(Work request): Please go through the listing below and count the lines where the string "goal" appears. Answer with the number only.

(Dataset content):
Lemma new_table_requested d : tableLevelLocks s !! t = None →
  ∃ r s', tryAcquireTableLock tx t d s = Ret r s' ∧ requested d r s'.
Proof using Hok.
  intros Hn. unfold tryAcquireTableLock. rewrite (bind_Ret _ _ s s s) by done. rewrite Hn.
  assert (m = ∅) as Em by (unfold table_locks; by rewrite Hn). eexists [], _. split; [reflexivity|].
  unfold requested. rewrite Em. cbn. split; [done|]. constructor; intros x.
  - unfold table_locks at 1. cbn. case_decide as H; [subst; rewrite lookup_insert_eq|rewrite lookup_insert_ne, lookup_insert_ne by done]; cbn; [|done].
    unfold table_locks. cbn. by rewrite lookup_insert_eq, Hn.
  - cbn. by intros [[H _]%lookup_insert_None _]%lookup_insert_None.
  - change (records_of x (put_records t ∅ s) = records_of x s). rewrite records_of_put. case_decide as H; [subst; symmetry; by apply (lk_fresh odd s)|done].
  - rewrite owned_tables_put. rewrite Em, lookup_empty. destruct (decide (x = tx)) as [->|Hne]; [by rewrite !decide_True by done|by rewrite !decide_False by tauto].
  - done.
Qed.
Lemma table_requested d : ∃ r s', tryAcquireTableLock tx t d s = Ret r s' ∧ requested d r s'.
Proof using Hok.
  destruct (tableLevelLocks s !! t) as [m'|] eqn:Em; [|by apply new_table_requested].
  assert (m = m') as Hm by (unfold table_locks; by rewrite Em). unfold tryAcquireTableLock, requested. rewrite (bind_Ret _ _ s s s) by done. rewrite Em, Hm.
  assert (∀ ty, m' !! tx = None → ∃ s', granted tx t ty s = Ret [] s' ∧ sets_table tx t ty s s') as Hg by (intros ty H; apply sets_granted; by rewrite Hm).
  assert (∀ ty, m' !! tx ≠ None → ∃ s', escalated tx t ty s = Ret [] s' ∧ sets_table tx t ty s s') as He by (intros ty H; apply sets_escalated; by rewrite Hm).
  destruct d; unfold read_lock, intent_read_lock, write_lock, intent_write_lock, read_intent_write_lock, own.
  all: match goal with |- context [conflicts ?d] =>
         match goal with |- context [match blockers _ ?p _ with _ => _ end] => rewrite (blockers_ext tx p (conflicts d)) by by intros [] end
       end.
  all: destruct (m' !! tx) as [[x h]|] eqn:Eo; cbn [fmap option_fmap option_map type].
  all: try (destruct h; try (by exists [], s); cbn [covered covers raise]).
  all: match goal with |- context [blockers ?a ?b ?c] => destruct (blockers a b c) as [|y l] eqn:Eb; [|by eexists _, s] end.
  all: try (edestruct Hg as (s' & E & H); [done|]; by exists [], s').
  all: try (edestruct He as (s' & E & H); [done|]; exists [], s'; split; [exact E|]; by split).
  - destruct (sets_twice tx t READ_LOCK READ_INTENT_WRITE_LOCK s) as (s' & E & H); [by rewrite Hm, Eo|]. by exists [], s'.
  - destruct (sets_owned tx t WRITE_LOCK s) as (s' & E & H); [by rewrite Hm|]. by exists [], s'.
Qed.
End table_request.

(Solution below): 3